Data supplied

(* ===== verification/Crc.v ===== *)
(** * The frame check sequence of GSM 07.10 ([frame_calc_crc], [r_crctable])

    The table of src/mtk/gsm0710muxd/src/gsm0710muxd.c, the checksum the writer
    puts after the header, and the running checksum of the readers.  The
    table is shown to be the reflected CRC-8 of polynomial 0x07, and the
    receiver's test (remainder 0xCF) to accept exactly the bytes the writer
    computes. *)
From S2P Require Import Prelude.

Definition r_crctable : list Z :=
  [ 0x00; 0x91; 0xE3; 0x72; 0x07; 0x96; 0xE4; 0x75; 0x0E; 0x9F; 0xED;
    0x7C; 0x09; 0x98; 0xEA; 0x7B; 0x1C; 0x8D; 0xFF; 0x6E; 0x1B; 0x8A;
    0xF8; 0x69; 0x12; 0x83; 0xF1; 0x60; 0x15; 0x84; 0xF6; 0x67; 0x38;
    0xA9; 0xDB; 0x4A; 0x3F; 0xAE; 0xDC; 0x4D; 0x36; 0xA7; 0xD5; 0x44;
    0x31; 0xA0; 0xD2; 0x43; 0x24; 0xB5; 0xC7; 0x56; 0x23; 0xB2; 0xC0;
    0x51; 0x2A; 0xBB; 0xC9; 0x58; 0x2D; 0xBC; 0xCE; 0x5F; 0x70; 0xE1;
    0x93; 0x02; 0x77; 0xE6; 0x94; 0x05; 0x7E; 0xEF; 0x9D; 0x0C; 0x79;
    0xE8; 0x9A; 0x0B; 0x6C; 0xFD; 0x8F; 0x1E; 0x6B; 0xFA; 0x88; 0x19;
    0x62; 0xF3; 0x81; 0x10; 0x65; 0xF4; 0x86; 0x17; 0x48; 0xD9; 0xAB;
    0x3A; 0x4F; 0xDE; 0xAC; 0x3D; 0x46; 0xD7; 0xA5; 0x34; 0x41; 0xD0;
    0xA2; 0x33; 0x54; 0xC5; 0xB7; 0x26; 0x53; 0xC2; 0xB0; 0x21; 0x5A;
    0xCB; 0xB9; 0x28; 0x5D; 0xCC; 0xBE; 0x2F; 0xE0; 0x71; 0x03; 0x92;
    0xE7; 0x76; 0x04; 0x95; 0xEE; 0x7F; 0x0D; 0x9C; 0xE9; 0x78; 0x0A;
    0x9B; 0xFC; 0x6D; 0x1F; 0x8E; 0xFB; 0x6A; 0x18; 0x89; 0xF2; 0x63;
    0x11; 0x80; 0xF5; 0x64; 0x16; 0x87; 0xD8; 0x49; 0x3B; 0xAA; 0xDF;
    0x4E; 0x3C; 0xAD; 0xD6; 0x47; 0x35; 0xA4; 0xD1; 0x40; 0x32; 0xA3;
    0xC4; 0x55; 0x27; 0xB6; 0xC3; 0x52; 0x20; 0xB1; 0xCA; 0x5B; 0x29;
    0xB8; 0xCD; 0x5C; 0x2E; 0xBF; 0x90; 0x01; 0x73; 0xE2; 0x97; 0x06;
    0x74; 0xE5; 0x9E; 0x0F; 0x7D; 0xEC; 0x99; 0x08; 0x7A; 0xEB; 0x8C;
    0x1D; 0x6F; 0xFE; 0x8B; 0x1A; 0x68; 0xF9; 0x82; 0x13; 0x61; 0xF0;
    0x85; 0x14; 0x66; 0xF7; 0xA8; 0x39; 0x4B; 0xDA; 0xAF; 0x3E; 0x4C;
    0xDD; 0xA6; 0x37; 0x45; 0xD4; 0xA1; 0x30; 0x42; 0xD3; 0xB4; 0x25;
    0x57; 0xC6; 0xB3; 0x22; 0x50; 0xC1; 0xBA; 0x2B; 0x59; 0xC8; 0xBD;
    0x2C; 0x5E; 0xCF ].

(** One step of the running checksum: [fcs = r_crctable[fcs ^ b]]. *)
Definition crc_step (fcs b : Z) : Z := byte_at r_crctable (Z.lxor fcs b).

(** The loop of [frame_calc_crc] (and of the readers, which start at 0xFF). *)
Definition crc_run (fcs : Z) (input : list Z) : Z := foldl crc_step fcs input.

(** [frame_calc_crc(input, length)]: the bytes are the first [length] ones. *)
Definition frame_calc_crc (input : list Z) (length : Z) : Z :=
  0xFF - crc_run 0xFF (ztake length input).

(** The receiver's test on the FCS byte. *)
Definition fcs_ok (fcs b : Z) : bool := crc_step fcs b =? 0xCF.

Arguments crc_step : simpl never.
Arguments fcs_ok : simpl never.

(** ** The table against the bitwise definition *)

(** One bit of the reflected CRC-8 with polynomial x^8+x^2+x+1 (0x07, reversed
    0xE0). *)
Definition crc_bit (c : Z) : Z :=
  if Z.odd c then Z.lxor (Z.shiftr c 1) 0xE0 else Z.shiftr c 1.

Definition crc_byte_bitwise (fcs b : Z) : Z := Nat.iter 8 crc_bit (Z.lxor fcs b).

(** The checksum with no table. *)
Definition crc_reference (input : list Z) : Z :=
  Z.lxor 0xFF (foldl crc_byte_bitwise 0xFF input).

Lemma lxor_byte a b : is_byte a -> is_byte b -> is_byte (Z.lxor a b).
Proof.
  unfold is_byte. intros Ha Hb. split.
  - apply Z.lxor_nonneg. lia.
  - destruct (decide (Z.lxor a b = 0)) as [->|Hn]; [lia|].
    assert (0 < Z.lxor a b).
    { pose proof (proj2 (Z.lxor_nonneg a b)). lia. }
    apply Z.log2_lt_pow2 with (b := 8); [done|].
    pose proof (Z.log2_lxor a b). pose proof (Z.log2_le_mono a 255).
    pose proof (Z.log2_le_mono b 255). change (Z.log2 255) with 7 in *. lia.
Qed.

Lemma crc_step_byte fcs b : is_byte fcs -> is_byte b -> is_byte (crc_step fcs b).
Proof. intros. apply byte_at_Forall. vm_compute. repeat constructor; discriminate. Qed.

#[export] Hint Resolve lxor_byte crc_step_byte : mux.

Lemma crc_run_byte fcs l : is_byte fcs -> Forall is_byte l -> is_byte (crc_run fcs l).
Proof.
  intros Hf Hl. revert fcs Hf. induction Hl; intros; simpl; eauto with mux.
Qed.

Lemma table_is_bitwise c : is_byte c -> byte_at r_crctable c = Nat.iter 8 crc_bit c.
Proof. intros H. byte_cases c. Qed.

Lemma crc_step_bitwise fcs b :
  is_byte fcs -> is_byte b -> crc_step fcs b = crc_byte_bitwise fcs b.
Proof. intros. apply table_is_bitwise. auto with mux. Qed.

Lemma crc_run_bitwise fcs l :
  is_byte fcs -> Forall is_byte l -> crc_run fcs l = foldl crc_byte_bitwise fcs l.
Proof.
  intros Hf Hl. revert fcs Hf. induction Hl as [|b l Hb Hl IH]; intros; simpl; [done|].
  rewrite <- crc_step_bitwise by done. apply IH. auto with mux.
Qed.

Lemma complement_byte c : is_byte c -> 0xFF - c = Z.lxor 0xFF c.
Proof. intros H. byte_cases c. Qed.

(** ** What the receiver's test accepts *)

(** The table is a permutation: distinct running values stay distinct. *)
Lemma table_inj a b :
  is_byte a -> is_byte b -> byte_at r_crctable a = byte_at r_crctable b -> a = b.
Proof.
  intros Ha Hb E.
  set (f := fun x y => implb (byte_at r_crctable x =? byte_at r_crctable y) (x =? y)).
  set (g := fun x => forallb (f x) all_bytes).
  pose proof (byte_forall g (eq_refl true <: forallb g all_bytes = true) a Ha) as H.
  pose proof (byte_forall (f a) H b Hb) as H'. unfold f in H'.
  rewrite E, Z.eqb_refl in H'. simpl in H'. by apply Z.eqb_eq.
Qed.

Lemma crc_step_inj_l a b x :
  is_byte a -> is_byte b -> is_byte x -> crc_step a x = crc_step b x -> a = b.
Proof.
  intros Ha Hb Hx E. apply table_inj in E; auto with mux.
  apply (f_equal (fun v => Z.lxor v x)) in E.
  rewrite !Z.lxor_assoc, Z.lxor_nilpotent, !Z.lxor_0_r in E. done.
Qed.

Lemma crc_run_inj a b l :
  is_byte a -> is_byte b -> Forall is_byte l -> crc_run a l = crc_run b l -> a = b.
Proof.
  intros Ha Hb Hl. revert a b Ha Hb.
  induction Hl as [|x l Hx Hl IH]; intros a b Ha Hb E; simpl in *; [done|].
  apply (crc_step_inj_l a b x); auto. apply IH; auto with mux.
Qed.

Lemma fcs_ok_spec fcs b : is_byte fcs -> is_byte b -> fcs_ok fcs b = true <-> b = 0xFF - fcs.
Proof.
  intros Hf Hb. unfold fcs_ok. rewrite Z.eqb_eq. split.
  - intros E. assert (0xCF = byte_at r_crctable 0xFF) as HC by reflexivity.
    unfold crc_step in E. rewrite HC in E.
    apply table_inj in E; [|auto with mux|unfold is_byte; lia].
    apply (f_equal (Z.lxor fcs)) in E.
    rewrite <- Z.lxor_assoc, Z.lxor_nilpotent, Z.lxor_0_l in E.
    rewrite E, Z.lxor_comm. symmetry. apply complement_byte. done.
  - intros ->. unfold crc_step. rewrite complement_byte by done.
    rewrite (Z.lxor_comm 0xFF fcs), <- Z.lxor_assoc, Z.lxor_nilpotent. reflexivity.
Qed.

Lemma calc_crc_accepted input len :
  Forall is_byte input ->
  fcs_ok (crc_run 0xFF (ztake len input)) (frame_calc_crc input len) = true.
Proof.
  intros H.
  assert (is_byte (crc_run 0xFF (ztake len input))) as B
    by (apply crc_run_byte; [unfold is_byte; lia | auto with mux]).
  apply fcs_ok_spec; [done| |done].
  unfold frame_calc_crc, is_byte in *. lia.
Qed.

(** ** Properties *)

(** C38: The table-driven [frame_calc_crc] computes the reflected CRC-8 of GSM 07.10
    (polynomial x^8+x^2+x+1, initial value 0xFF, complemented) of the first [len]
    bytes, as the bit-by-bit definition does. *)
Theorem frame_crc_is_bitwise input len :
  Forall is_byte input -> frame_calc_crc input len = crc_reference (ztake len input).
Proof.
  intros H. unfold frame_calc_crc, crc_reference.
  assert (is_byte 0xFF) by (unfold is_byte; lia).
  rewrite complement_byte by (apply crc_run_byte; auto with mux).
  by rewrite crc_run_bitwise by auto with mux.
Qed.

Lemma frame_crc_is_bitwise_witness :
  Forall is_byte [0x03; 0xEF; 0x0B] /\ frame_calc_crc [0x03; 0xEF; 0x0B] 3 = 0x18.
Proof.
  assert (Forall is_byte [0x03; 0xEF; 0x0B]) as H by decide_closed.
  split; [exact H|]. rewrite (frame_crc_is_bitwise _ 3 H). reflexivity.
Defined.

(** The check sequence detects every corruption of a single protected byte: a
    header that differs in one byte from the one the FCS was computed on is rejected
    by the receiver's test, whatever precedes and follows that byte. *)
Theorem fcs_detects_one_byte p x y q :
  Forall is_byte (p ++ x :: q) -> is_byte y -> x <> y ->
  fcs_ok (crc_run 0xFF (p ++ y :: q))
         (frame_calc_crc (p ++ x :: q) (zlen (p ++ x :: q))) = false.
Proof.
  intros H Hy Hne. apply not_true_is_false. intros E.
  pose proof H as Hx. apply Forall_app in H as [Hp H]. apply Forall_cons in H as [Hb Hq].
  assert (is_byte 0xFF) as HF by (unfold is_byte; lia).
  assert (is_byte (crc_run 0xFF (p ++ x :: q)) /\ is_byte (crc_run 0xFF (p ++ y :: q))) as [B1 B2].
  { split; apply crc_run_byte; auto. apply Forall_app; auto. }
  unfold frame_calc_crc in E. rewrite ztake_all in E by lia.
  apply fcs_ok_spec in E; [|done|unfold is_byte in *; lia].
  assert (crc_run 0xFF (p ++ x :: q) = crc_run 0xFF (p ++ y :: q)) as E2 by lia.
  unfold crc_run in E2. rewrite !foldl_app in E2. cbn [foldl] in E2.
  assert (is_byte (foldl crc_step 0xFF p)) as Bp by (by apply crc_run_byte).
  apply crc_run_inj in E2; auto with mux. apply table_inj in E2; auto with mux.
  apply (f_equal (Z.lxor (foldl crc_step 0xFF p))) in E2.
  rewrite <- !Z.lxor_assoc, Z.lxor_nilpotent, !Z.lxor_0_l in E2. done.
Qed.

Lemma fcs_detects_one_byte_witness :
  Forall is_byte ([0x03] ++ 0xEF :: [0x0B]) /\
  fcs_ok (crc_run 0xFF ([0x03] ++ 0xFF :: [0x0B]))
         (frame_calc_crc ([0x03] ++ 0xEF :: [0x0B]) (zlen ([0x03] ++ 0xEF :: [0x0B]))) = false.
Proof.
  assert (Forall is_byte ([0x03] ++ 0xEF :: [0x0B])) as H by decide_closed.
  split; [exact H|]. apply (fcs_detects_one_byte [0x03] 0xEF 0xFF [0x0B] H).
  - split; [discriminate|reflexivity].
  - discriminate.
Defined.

Aim of the task
Return each line of the data where the word "computes" appears.

Reply to the exercise
    computes. *)
(** C38: The table-driven [frame_calc_crc] computes the reflected CRC-8 of GSM 07.10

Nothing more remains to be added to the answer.